Esperé a Cristina durante más de veinte minutos. Los recuerdo, eternos. Igual que al guardar turno en la pescadería: viendo pasar sucesivos números rojos en el marcador negro que suele estar situado por encima de la máquina registradora.

Habíamos quedado en el centro de la ciudad. Debí de suponer que llegaría tarde: el aparcamiento en la zona es espantoso y ella nunca hubiera venido a la cita caminando. Pedí un café solo. Le insistí al camarero (alce la voz mirándole a los ojos) en que lo acompañase con un sobrecito de sacarina. Yo solo quería una monodosis de esas que suelen llevar escondidas en las esquinas del delantal. No tuve suerte. Un sobre de azúcar reutilizado, con manchas de otros cafés, acompañó mí solo aguado y sin espuma.

Tenía que ser un hombre triste pensé. Me dejó el café, sin prisa, sobre la mesa desgastada por la lejía de los años. Mientras lo hacía, no atinó a mirarme. Su vista permaneció ensimismada en la pantalla de la televisión que repetía resúmenes de noticias, igual que se repite la comida pesada y ácida de los domingos. En un reflejo de atrevimiento, le agarré la manga de la camisa. Lo retuve para asegurarme que escuchaba lo que ya se había convertido en súplica. Y al mirarle, afirmé mi primera impresión. Parecía estar abatido. No cabía en él más tristeza: como una esponja que ya no puede absorber más agua, su mirada derramaba desánimo. Sus ojeras acumulaban la decepción y la derrota de los años como dos cuencos colmados. Aprendí a qué huele la tristeza: a moho y humedad.

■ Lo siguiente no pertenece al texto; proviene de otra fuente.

Lemma current_next dc jc lc dj j later : js = dj ++ j :: later -> js = dc ++ jc :: lc -> (length dc < length dj)%nat ->
  exists jc' lc', lc = jc' :: lc' /\ js = (dc ++ [jc]) ++ jc' :: lc' /\ (length (all_ops dc) + length (job_ops jc) <= length (all_ops dj))%nat.
Proof.
  intros Hjs Hc Hlt. assert (Hpre : dj = dc ++ jc :: take (length dj - length dc - 1) lc).
  { pose proof Hc as E. rewrite Hjs in E. apply (f_equal (take (length dj))) in E. rewrite take_app_length, take_app_ge in E by lia.
    replace (length dj - length dc)%nat with (S (length dj - length dc - 1)) in E by lia. done. }
  destruct lc as [|jc' lc'].
  { rewrite Hc in Hjs. apply (f_equal length) in Hjs. rewrite !length_app in Hjs. simpl in Hjs. lia. }
  exists jc', lc'. split_and!; [done|by rewrite <- app_assoc|]. rewrite Hpre, length_all_ops_app, length_all_ops_cons. lia.
Qed.

(** The partition that is open has no operation left. *)
Lemma next_partition_moves fuel :
  (forall lc dc jc dj j later done rest off pend s, running dc jc dj j later done rest off pend s -> js = dc ++ jc :: lc ->
     (length (all_ops dj) + length done < length (all_ops js))%nat -> (length lc < fuel)%nat ->
     returns (next_partition fuel) s (positioned (length (all_ops dj) + length done) (rest ++ all_ops later) off pend)) ->
  forall lc dc jc dj j later done rest off pend s, running dc jc dj j later done rest off pend s -> js = dc ++ jc :: lc -> (length dc < length dj)%nat ->
  (length (all_ops dj) + length done < length (all_ops js))%nat -> (length lc < S fuel)%nat ->
  returns (next_partition (S fuel)) s (positioned (length (all_ops dj) + length done) (rest ++ all_ops later) off pend).
Proof.
  intros IH lc dc jc dj j later done rest off pend s Hr Hc Hlt Hk Hf. pose proof Hr as [Hjs Hops _ Hoff Hpend Hmd Hpl Hpay (last & Hpr & Hlast) Hdl Hsv _ _ (bs & Hdisk & Hbs & Hcov)].
  destruct (current_next _ _ _ _ _ _ Hjs Hc Hlt) as (jc' & lc' & -> & Hc' & Hle). cbn [next_partition]. apply returns_bind. unfold returns at 1. cbn [io_get].
  rewrite Hpr. cbn [progress_at acc_num_operations_ current_partition_ next_operation_num_]. rewrite Hc at 1. rewrite count_mid, (proj2 (Nat.leb_le _ _)) by lia.
  apply returns_bind. unfold returns at 1. cbn [CloseCurrentPartition io_modify]. apply returns_bind. unfold returns at 1. cbn [io_modify]. apply returns_bind, returns_try.
  assert (Hpr' : progress_at js (dc ++ [jc]) (length (all_ops dj) + length done) last = mkProgress (jb_update <$> js) (count_operations (jb_update <$> js) 0) (length (all_ops js))
    (S (length dc)) (length (all_ops dj) + length done) last kBlockSize) by (unfold progress_at; rewrite length_app, Nat.add_1_r; done).
  eapply returns_mono.
  { apply (OpenCurrentPartition_spec (dc ++ [jc]) jc' lc' dj j later bs (length (all_ops dj) + length done) last);
      cbn [set_current_partition set_progress set_slots metadata install_plan_ payload_ progress slots source_fd_ disk]; try done. by rewrite Hpr, Hpr'. }
  intros r s' (-> & sl & -> & Htgt' & Hsrc' & Hdisk'). rewrite bool_decide_false by done. apply (IH lc' (dc ++ [jc]) jc' dj j later done rest); [|done|done|simpl in Hf; lia].
  split; try done.
  - exists lc'. rewrite length_app. simpl. split; [done|lia].
  - exists last. split; [|done]. rewrite Hpr'. cbn. by rewrite Hpr.
  - exists bs. by split.
Qed.

Lemma next_partition_spec fuel lc dc jc dj j later done rest off pend s :
  running dc jc dj j later done rest off pend s -> js = dc ++ jc :: lc -> (length (all_ops dj) + length done < length (all_ops js))%nat -> (length lc < fuel)%nat ->
  returns (next_partition fuel) s (positioned (length (all_ops dj) + length done) (rest ++ all_ops later) off pend).
Proof.
  revert lc dc jc dj j later done rest off pend s. induction fuel as [|fuel IH]; intros lc dc jc dj j later done rest off pend s Hr Hc Hk Hf; [lia|].
  destruct (decide (length dc = length dj /\ rest = [])) as [[El ->]|Hne].
  { destruct later as [|j2 later].
    { rewrite (rn_jobs _ _ _ _ _ _ _ _ _ _ Hr), length_all_ops_app, length_all_ops_cons, (rn_ops _ _ _ _ _ _ _ _ _ _ Hr), app_nil_r in Hk. simpl in Hk. lia. }
    destruct (running_next _ _ _ _ _ _ _ _ _ _ Hr) as [Hr' Hcount]. rewrite Hcount, app_nil_l. change (all_ops (j2 :: later)) with (job_ops j2 ++ all_ops later).
    assert (length dc < length (dj ++ [j]))%nat by (rewrite length_app; simpl; lia).
    replace (length (all_ops (dj ++ [j]))) with (length (all_ops (dj ++ [j])) + length (@nil InstallOperation))%nat in * by (simpl; lia).
    rewrite Hcount in Hk. by apply (next_partition_moves fuel IH lc dc jc (dj ++ [j]) j2 later [] (job_ops j2)). }
  destruct (decide (length dc < length dj)%nat) as [Hlt|Hge]; [by apply (next_partition_moves fuel IH lc dc jc dj j later)|].
  pose proof Hr as [Hjs Hops (lc' & Hc' & Hlen) _ _ _ _ _ (last & Hpr & _) _ _ _ _ _].
  assert (Eq : dc = dj /\ jc = j). { assert (El : length dc = length dj) by lia. rewrite Hjs in Hc. apply app_inj_1 in Hc as [-> [= <- _]]; done. } destruct Eq as [-> ->].
  cbn [next_partition]. apply returns_bind. unfold returns at 1. cbn [io_get]. rewrite Hpr. cbn [progress_at acc_num_operations_ current_partition_ next_operation_num_].
  rewrite Hjs, count_mid, Hops, length_app. destruct rest as [|op rest]; [by destruct Hne|]. rewrite (proj2 (Nat.leb_gt _ _)) by (simpl; lia).
  apply returns_ret. split; [done|]. do 6 eexists. split; [done|by split].
Qed.

(** ** One operation *)

Lemma fill_new f (new : list Z) es b : on_device (zlen f) es -> on_device (zlen new) es -> 0 <= b ->
  block_of (fill_extents f es (concat (block_of new <$> ExpandExtents es))) b = if decide (b ∈ ExpandExtents es) then block_of new b else block_of f b.
Proof.
  intros Hf Hn Hb. pose proof (on_device_ok _ _ Hn) as Hok. pose proof (on_device_file _ _ Hn) as Hin. rewrite fill_extents_blocks by (done || by apply zlen_data).
  rewrite blocks_of_concat by (intros x; by apply in_file_blocks). apply write_blocks_new.
Qed.
(* ===== verification/UpdateSession.v ===== *)
(** * UpdateSession: a download session, and the next one

    A payload of major version 2 without signatures, from its first byte to the
    installed images: the header and the manifest, the start of the update, and
    the data, in pieces of any size.  A session that has been interrupted can
    be resumed by a new one on the same device, which fetches the ranges of
    [DownloadAction::StartDownloading] (payload_consumer/download_action.cc). *)
From stdpp Require Import strings gmap.
From S2P Require Import Prelude UpdateExtents UpdateGraph UpdateViews UpdateInplace UpdateRun UpdateFile.
From S2P Require Import UpdateBlocks UpdateDelta UpdateApply UpdateChunks UpdateAB UpdateWriter UpdateManifest UpdatePerform UpdateConsume UpdateInstall.

(** ** Sessions *)

Definition empty_manifest : DeltaArchiveManifest := mkManifest [] [] None None None None None None None None None None [] None.

(** A new [DeltaPerformer]. *)
Definition DeltaPerformer_new `{Sha256} `{Prefs} (D : gmap string (list Z)) (p : prefs_store) (plan : InstallPlan) (payload : Payload) : DeltaPerformer :=
  mkPerformer _ _ (mkSlots D None None) (mkDownload _ [] 0 HashCalculator_new HashCalculator_new []) (mkMetadata empty_manifest false 0 0 0 0)
    (mkProgress [] [] 0 0 0 (2 ^ 64 - 1) 0) p plan payload kSuccess.
Definition OnReadDoneCallback (data : list Z) v : outcome (FilesystemVerifierAction * option Call) :=
  if zlen data =? 0 then Ret (check_remaining (set_read true (hasher_ v) (remaining_size_ v) v)) else
  let remaining := remaining_size_ v - zlen data in
  if read_done_ v then Abort else
  match hasher_ v with
  | None => Abort
  | Some hasher =>
      if negb (bool_decide (raw_hash_ hasher = [])) then Ret (Cleanup kError (set_read (read_done_ v) (Some hasher) remaining v), None)
      else Ret (check_remaining (set_read (read_done_ v) (Some (Update data hasher)) remaining v))
  end.

Definition OnReadErrorCallback v : FilesystemVerifierAction := Cleanup kError v.

(** The next round, for another partition or another step. *)
Definition next_hash (step : VerifierStep) (index : nat) v : FilesystemVerifierAction * option Call :=
  (mkVerifier _ step index (src_stream_ v) 0 (read_done_ v) (cancelled_ v) (verified_plan_ v) None (remaining_size_ v) (pending_read v)
     (completed v) (output_object v), Some StartCall).

Definition FinishPartitionHashing v : outcome (FilesystemVerifierAction * option Call) :=
  match hasher_ v, src_stream_ v with
  | Some hasher, Some _ =>
      if negb (bool_decide (raw_hash_ hasher = [])) then Ret (Cleanup kError v, None) else
      let hasher := Finalize hasher in
      let v := set_read (read_done_ v) (Some hasher) (remaining_size_ v) v in
      match plan_partitions (verified_plan_ v) !! partition_index_ v with
      | None => Abort
      | Some partition =>
          match verifier_step_ v with
          | kVerifyTargetHash =>
              if bool_decide (ip_target_hash partition = raw_hash_ hasher) then Ret (next_hash kVerifyTargetHash (S (partition_index_ v)) v)
              else if bool_decide (ip_source_hash partition = []) then Ret (Cleanup kNewRootfsVerificationError v, None)
              else Ret (next_hash kVerifySourceHash (partition_index_ v) v)
          | kVerifySourceHash =>
              if bool_decide (ip_source_hash partition = raw_hash_ hasher) then Ret (Cleanup kNewRootfsVerificationError v, None)
              else Ret (Cleanup kDownloadStateInitializationError v, None)
          end
      end
  | _, _ => Abort
  end.

Definition invoke (call : Call) v : outcome (FilesystemVerifierAction * option Call) :=
  match call with
  | StartCall => StartPartitionHashing v
  | ScheduleCall => ScheduleRead v
  | ReadDoneCall data => OnReadDoneCallback data v
  | FinishCall => FinishPartitionHashing v
  end.

Fixpoint run_calls (fuel : nat) (call : Call) v : outcome FilesystemVerifierAction :=
  match fuel with
  | O => Abort
  | S fuel =>
      match invoke call v with
      | Ret (v, Some call) => run_calls fuel call v
      | Ret (v, None) => Ret v
      | Fail => Fail
      | Abort => Abort
      end
  end.

(** Up to four calls for each partition that needs no read, and for the source. *)
Definition call_fuel v : nat := 4 * length (plan_partitions (verified_plan_ v)) + 9.

Definition run_call (call : Call) v : outcome FilesystemVerifierAction := run_calls (call_fuel v) call v.

Definition TerminateProcessing v : FilesystemVerifierAction :=
  Cleanup kSuccess (mkVerifier _ (verifier_step_ v) (partition_index_ v) (src_stream_ v) (buffer_size v) (read_done_ v) true (verified_plan_ v) (hasher_ v)
    (remaining_size_ v) (pending_read v) (completed v) (output_object v)).

Definition new_verifier (plan : InstallPlan) : FilesystemVerifierAction :=
  mkVerifier _ kVerifyTargetHash 0 None 0 false false plan None 0 None [] None.

Definition PerformAction (input : option InstallPlan) : outcome FilesystemVerifierAction :=
  let complete code plan output := Ret (mkVerifier _ kVerifyTargetHash 0 None 0 false false plan None 0 None [code] output) in
  match input with
  | None => complete kError (mkPlan kInvalidSlot kInvalidSlot [] false []) None
  | Some plan =>
      if bool_decide (plan_partitions plan = []) then complete kSuccess plan (if has_output_pipe then Some plan else None)
      else run_call StartCall (new_verifier plan)
  end.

—Sacarina, por favor. —Entonces sentí compasión. Me inundó un sentimiento pesado, casi de culpa. Algo parecido a lo que sentía cuando eran a otros a los que regañaban en el colegio, pero me sonrojaba por las fechorías que cometían los demás.

No habló. Recogió de mis dedos el sobre de glucosa y colocó con cuidado la sacarina, al lado de la cucharilla torcida, en un plato desportillado y con el logo de una marca cafetalera. Cruzamos la mirada y fui incapaz de retenerla por más de dos segundos. Mis ojos hubieran salpicado dos lagrimones enormes sin permiso, al igual que esos que abren la puerta sin llamar.

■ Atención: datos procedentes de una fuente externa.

(* ===== verification/UpdateDeliver.v ===== *)
(** * UpdateDeliver: from the images to the devices

    The payload that [GenerateUpdatePayloadFile] writes is one that the device
    installs: the operations of the full and the A/B generator, with their data
    in the order of the payload, are jobs for [DeltaPerformer]. *)
From stdpp Require Import strings gmap pretty.
From S2P Require Import Prelude UpdateExtents UpdateGraph UpdateViews UpdateInplace UpdateRun UpdateFile UpdateBlocks UpdateDelta UpdateFilesystem.
From S2P Require Import UpdateConfig UpdateApply UpdateChunks UpdatePartition UpdateGenerate UpdateFull UpdateAB UpdateWriter UpdateManifest UpdatePayload UpdatePerform.
From S2P Require Import UpdateConsume UpdateInstall UpdateSession UpdateVerify.

(** ** Operations of the generators *)

Lemma extents_on_device n es : Forall extent_ok es -> (forall b, b ∈ ExpandExtents es -> 0 <= b < n) -> on_device (n * kBlockSize) es.
Proof.
  intros Hes Hin. apply Forall_forall. intros e He. rewrite Forall_forall in Hes. pose proof (Hes e He) as Hok. split; [done|].
  pose proof Hok as (? & ? & _). assert (Hlast : start_block e + num_blocks e - 1 ∈ ExpandExtents es).
  { apply list_elem_of_bind. exists e. split; [|done]. rewrite expand_ok by done. apply elem_of_seqZ. lia. }
  specialize (Hin _ Hlast). unfold kBlockSize. lia.
Qed.

(** An operation that carries data names a part of the file of blobs. *)
Definition placed (blobs : list Z) (op : AnnotatedOperation) : Prop :=
  if carries_data (type_of op) then exists o n, data_offset op = Some o /\ data_length op = Some n /\ 0 < n /\ 0 <= o /\ o + n <= zlen blobs
  else data_offset op = None /\ data_length op = None.

Section Generated.
Context `{Decoders} `{Sha256} (delta : bool) (oldf newf : list Z) (old_n new_n : Z).

(** An operation that the device can perform, whose data are in the file of blobs. *)
Record generated (w : BlobFileWriter) (op : AnnotatedOperation) : Prop := {
  gn_type : exists t, op_type op = Some t /\ match t with REPLACE | REPLACE_BZ | REPLACE_XZ => True | SOURCE_COPY | SOURCE_BSDIFF => delta = true | _ => False end;
  gn_src : on_device (old_n * kBlockSize) (src_extents op);
  gn_dst : on_device (new_n * kBlockSize) (dst_extents op);
  gn_totals : total (src_extents op) * kBlockSize < 2 ^ 63 /\ total (dst_extents op) * kBlockSize < 2 ^ 63;
  gn_lengths : lengths_ok op;
  gn_patch : type_of op = SOURCE_BSDIFF -> src_length op <> None /\ dst_length op <> None;
  gn_decodes : forall w', grows w w' -> blob_fits w' ->
    decodes (type_of op) (operation_data w' op) (concat (block_of oldf <$> ExpandExtents (src_extents op))) (concat (block_of newf <$> ExpandExtents (dst_extents op)));
  gn_hash : hash_matches op (concat (block_of oldf <$> ExpandExtents (src_extents op)));
  gn_data : data_in w op;
  gn_unhashed : data_sha256_hash op = None;
}.

Lemma generated_grows w w' op : grows w w' -> generated w op -> generated w' op.
Proof. intros Hg []. split; try done; [|by eapply data_in_grows]. intros w'' Hg'. apply gn_decodes0. by etrans. Qed.

Lemma ab_generated version w op : minor version < kImgdiffMinorPayloadVersion -> InplaceUpdate version = false -> delta = true ->
  ab_op oldf newf version old_n new_n w op -> source_hashed oldf op -> generated w op.
Proof.
  intros Hmin Hin Hdelta [[(t & Ht & Ha) [Hs Hd] _ Ho Hn Hfull Hcopy Hsl [Hss Hds] Hpatch] _ Hdec _ Hdata] Hh.
  assert (Htt : type_of op = t) by (unfold type_of; by rewrite Ht).
  assert (Hm : match t with REPLACE | REPLACE_BZ | REPLACE_XZ => True | SOURCE_COPY | SOURCE_BSDIFF => delta = true | _ => False end).
  { unfold OperationAllowed, InplaceUpdate in *. destruct t; try done; try (by rewrite Hin in Ha); try (apply andb_prop in Ha as [Ha _]); apply Z.leb_le in Ha; lia. }
  rewrite !ExpandExtents_length in * by done. rewrite Htt in *. split; rewrite ?Htt; try done.
  - by exists t.
  - by apply extents_on_device.
  - by apply extents_on_device.
  - split; [done|]. destruct t; try done; try (right; by apply Hfull); [|right; by apply Hpatch]. left. by apply Hcopy.
  - intros E. destruct (Hpatch E) as [? ->]. done.
  - intros w' Hg Hf. apply Hdec; [done|by left].
  - destruct Hh as [_ Hh]. unfold hash_matches. destruct (src_sha256_hash op); [|done]. simpl in Hh |- *. by injection Hh as <-.
  - by destruct Hh.
Qed.

Lemma full_generated version w op : minor version < kImgdiffMinorPayloadVersion -> new_n * kBlockSize < 2 ^ 63 ->
  full_op newf version new_n w op -> generated w op.
Proof.
  intros Hmin Hsize (e & He & Hle & (Hd & Hs & Hsl & Hdl & [= Hdh Hh]) & [(t & Ht & Ha & Hr) _ Hdec Hdata]). assert (Htt : type_of op = t) by (unfold type_of; by rewrite Ht).
  assert (Hrep : IsAReplaceOperation t = true). { destruct Hr as [?| ->]; [done|]. unfold OperationAllowed in Ha. apply Z.leb_le in Ha. lia. }
  pose proof He as (? & ? & _). split; rewrite ?Hs, ?Hd; try done.
  - exists t. split; [done|]. by destruct t.
  - by apply Forall_nil.
  - apply Forall_singleton. split; [done|]. unfold kBlockSize in *. lia.
  - simpl. unfold kBlockSize in *. lia.
  - split; left; done.
  - rewrite Htt. intros ->. done.
  - intros w' Hg Hf. unfold ExpandExtents at 2. simpl. rewrite app_nil_r. by apply Hdec.
  - unfold hash_matches. by rewrite Hh.
Qed.
Lemma ingest_inv_init : ingest_inv sys_init.
Proof.
  split; [|split; [|split]]; cbn.
  - unfold lock_ok, fg_holds; cbn. destruct locked; intuition discriminate.
  - split; [reflexivity|]. exists []. auto.
  - exact I.
  - discriminate.
Qed.

Lemma reachable_inv s : reachable s -> ingest_inv s.
Proof. apply star_invariant; [apply ingest_inv_step | apply ingest_inv_init]. Qed.

(** C5: the thread's drain loop and a locked reader are never both inside
    their [WITH_LOCK] scopes. *)
Theorem gps_mutual_exclusion s :
  reachable s -> ~ (bg_holds (bg s) = true /\ fg_holds (fg s) = true).
Proof.
  intros Hs [Hb Hf]. destruct (reachable_inv s Hs) as ([HB HF] & _).
  apply HB in Hb. apply HF in Hf. congruence.
Qed.

(** C7: at every point of every run, the parser has decoded a prefix [d] of
    the bytes the serial buffer accepted, in order and each once: what is
    missing is the byte the thread holds between [read] and [encode] and
    the bytes still buffered; [charsProcessed] counts exactly [d]. *)
Theorem gps_ingest_lossless s :
  reachable s ->
  exists d, parser s = encode_all gps_init d /\
    d ++ pending (bg s) ++ rx s = received s /\
    charsProcessed (parser s) = Z.of_nat (length d).
Proof.
  intros Hs. destruct (reachable_inv s Hs) as (_ & [Hrx (d & Hd & Hp)] & _).
  exists d. split; [exact Hp|split].
  - rewrite app_assoc, <- Hd. exact Hrx.
  - rewrite Hp, charsProcessed_encode_all, charsProcessed_init. lia.
Qed.

(** C6: a reader that takes the lock gets every field from one and the same
    parser state, the state after decoding a prefix of the accepted stream:
    never a mix of two states, never a state in the middle of an
    [encode]. *)
Theorem gps_locked_snapshot s got :
  locked = true -> reachable s -> fg s = FgDone got ->
  exists d, d `prefix_of` received s /\ got = snapshot (encode_all gps_init d).
Proof.
  intros Hl Hs Hf. destruct (reachable_inv s Hs) as (_ & _ & Hr & _).
  unfold reader_ok in Hr. rewrite Hf in Hr. auto.
Qed.

(** C25: with no new input, the drain loop entered with [n] bytes buffered
    reaches the end of its [WITH_LOCK] scope in exactly [3 n + 1] steps, with
    the buffer empty and the [n] bytes encoded in order. *)
Theorem gps_drain_terminates p q l f r k :
  nsteps step (3 * length q + 1)
    (mkSys p q l BgAvail f r k) (mkSys (encode_all p q) [] l BgUnlock f r (k ++ q)).
Proof.
  revert p k. induction q as [|c q IH]; intros p k.
  - rewrite app_nil_r. apply nsteps_once. apply st_bg_empty.
  - replace (3 * length (c :: q) + 1)%nat with (S (S (S (3 * length q + 1)))) by (cbn; lia).
    eapply nsteps_l; [apply st_bg_avail|].
    eapply nsteps_l; [apply st_bg_read|].
    eapply nsteps_l; [apply st_bg_encode|].
    replace (k ++ c :: q) with ((k ++ [c]) ++ q) by (now rewrite <- app_assoc).
    apply IH.
Qed.

(** C26: the thread has no final state: in every reachable state it can take
    a step, unless it waits at the top of its loop for the mutex a reader
    holds. *)
Theorem gps_thread_progress s :
  reachable s ->
  (bg s = BgLock /\ lock s = Some Fg) \/ exists s', step s s' /\ bg s' <> bg s.
Proof.
  intros Hs. destruct (reachable_inv s Hs) as ([HB HF] & _ & _ & Hrd).
  destruct s as [p q l b f r k]; unfold read_ok in Hrd; cbn in *.
  destruct b.
  - destruct l as [[|]|].
    + exfalso. assert (bg_holds BgLock = true) by (apply HB; reflexivity). discriminate.
    + left. auto.
    + right. eexists. split; [apply st_bg_lock | discriminate].
  - destruct q; right; eexists; (split; [apply st_bg_empty || apply st_bg_avail | discriminate]).
  - destruct q as [|c q].
    + exfalso. now apply Hrd.
    + right. eexists. split; [apply st_bg_read | discriminate].
  - right. eexists. split; [apply st_bg_encode | discriminate].
  - right. eexists. split; [apply st_bg_unlock | discriminate].
  - right. eexists. split; [apply st_bg_delay | discriminate].
Qed.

Cuando Cristina llegó, todavía tenía entre las muelas el toque amargo del café. Ensimismada, tardé más de diez minutos en escuchar la conversación que disparaba agitada por su impuntualidad. Oí de fondo sus quejas: como la música de una verbena que hace eco al otro lado de la ciudad.

No teníamos nada claro, éramos jóvenes. Nadie nos había contado que la tristeza también satura, que se precipita como el agua de una presa sin más cabida, desbordándose sin control. Aquel camarero hizo, que me prometiese no alcanzar la meta en la que habían ganado sus ojos; entregaría a otros ese testigo si era necesario.